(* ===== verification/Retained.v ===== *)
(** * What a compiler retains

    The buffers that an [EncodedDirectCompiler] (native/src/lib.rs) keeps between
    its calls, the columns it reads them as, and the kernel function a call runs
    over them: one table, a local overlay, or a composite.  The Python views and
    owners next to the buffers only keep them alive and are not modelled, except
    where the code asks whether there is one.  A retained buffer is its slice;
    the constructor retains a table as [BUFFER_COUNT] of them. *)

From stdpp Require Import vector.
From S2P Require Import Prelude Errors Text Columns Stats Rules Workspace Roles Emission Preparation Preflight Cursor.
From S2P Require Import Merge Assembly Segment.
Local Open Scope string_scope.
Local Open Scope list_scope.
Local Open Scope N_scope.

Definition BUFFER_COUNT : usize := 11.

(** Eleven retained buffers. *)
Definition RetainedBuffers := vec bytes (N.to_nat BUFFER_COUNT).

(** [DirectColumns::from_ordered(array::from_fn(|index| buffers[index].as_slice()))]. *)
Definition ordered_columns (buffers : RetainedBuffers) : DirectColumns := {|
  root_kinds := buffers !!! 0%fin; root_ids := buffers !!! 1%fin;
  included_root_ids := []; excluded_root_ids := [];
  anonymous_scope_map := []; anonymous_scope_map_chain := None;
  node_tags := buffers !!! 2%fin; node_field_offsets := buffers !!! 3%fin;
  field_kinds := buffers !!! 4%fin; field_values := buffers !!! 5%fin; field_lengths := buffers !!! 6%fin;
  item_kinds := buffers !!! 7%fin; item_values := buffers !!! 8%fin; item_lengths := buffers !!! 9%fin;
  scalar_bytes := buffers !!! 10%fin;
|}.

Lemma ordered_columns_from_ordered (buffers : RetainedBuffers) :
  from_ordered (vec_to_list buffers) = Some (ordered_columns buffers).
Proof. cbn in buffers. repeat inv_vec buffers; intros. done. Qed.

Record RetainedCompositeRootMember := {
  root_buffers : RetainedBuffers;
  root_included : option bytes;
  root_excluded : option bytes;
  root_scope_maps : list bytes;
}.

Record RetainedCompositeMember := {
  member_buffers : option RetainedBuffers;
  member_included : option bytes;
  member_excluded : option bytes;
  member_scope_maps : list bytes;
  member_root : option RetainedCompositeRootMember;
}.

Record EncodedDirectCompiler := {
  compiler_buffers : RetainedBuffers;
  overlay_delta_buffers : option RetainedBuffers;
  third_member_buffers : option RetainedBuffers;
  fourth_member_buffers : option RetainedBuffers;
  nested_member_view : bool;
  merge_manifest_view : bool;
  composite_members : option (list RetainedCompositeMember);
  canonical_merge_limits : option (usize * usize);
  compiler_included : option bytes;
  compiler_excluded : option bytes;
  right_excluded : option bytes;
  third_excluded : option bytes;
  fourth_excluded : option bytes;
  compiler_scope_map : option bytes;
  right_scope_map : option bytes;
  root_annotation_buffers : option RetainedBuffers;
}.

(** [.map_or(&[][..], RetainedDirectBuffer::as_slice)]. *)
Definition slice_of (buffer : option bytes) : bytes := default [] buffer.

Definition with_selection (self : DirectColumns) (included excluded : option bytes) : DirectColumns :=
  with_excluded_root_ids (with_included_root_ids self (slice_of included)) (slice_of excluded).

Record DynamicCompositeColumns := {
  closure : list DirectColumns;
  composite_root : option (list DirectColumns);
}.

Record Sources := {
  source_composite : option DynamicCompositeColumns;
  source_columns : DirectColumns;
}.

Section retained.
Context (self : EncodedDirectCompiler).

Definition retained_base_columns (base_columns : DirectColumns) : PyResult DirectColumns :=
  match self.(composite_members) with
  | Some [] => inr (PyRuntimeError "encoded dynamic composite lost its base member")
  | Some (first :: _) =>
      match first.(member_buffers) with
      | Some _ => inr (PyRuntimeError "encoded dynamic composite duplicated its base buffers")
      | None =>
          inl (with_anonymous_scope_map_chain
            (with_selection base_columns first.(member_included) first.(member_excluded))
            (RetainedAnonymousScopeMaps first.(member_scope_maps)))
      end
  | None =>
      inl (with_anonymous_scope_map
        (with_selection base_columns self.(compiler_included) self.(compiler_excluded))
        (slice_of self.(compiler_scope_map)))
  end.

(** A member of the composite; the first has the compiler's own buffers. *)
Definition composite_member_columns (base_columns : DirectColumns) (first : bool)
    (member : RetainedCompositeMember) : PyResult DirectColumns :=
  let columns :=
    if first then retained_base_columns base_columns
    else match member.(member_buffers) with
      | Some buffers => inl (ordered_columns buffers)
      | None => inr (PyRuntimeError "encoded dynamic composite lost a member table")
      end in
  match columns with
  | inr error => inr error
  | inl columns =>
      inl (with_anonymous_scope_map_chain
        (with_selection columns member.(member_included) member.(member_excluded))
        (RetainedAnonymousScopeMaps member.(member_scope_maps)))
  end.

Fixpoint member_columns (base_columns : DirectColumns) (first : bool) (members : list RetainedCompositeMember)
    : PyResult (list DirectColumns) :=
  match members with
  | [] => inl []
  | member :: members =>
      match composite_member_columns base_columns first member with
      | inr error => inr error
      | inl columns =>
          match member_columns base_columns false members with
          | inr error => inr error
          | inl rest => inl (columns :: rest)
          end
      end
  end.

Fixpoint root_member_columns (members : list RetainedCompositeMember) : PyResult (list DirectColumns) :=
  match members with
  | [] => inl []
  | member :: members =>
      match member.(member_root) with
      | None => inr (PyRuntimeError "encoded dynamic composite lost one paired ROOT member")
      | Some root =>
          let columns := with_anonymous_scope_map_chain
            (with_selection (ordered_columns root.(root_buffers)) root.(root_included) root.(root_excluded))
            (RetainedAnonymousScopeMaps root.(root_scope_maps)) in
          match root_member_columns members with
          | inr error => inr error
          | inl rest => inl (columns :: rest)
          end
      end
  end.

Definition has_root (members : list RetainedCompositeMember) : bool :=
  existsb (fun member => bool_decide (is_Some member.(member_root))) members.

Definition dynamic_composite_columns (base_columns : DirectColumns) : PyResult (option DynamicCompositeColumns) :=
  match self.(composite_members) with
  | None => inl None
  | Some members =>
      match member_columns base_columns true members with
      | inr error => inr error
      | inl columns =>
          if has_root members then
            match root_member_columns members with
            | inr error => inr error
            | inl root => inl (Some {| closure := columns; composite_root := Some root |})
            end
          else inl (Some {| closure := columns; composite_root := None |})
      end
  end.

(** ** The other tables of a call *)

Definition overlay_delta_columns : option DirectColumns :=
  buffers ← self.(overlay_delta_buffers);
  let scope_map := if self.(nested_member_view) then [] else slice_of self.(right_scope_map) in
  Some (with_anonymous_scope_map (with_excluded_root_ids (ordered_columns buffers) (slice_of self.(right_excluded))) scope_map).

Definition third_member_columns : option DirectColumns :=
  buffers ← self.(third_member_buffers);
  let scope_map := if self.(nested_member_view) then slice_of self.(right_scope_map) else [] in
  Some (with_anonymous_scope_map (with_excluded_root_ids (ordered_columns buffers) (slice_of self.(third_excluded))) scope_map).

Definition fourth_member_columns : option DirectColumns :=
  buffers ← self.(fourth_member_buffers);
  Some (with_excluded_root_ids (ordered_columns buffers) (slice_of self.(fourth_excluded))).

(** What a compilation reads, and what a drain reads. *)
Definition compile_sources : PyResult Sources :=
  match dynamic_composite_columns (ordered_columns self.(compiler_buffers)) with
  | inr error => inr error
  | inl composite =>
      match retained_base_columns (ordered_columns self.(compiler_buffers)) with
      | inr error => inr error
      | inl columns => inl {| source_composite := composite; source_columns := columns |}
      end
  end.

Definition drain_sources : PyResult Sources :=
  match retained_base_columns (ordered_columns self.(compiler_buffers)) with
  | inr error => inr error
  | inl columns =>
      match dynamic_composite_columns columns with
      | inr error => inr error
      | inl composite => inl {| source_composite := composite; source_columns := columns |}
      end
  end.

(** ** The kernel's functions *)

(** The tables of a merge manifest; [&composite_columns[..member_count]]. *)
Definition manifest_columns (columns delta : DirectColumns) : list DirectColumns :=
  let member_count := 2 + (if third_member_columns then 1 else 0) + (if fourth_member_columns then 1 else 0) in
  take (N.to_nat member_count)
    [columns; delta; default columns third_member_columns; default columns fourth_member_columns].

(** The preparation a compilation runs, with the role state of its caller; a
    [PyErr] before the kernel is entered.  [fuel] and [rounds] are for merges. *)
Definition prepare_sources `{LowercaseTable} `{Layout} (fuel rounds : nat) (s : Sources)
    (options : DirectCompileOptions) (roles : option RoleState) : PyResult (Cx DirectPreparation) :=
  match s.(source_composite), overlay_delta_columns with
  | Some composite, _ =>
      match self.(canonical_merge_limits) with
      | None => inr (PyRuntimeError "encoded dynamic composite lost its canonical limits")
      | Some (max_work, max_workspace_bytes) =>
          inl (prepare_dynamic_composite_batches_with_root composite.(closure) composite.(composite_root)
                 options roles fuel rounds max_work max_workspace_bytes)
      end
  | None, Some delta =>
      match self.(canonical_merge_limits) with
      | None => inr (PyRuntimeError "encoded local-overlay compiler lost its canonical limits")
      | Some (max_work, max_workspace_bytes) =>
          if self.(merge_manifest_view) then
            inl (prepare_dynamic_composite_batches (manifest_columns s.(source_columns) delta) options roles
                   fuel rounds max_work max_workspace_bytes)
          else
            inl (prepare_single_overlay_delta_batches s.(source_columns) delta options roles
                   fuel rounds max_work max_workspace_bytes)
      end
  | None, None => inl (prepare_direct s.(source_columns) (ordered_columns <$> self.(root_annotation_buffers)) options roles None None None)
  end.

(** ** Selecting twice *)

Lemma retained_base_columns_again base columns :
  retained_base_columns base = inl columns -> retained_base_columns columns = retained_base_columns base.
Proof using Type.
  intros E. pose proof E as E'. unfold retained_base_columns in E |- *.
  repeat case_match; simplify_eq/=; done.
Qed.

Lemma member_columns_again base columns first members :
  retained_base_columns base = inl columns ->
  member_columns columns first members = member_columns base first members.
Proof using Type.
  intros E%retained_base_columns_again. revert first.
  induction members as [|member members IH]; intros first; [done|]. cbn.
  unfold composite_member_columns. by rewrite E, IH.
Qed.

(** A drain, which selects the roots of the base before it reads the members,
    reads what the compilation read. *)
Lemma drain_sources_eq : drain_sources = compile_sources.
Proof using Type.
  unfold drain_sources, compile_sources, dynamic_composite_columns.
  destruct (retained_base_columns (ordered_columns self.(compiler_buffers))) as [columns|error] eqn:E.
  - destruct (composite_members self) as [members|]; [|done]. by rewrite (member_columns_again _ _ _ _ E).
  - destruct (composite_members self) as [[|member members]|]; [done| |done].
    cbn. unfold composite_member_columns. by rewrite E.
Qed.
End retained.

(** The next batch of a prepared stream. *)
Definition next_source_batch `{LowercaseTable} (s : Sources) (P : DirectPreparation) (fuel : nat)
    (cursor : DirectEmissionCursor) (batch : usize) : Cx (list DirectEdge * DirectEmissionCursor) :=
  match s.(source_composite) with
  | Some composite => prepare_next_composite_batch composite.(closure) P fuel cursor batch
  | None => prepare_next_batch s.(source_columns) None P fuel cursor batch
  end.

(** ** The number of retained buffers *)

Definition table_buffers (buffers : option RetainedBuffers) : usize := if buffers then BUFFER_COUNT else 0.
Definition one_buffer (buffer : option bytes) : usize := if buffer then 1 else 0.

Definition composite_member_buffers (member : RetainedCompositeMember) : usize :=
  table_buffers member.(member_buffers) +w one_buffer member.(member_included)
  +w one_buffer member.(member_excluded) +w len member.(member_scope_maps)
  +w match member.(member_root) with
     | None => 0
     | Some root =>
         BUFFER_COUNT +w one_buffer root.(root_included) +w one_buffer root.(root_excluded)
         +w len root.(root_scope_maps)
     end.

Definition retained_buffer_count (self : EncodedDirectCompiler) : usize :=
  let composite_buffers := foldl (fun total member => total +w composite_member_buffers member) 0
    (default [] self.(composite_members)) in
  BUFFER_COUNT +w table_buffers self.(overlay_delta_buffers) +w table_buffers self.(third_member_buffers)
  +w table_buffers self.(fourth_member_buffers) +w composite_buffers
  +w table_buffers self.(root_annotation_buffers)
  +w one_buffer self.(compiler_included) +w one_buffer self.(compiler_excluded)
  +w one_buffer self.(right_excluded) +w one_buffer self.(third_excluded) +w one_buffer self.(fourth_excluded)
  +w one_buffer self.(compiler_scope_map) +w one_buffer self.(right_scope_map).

* [Brief]: All lines in the data that contain the word "intros" should be copied.

* [Written response]:
Proof. cbn in buffers. repeat inv_vec buffers; intros. done. Qed.
  intros E. pose proof E as E'. unfold retained_base_columns in E |- *.
  intros E%retained_base_columns_again. revert first.
  induction members as [|member members IH]; intros first; [done|]. cbn.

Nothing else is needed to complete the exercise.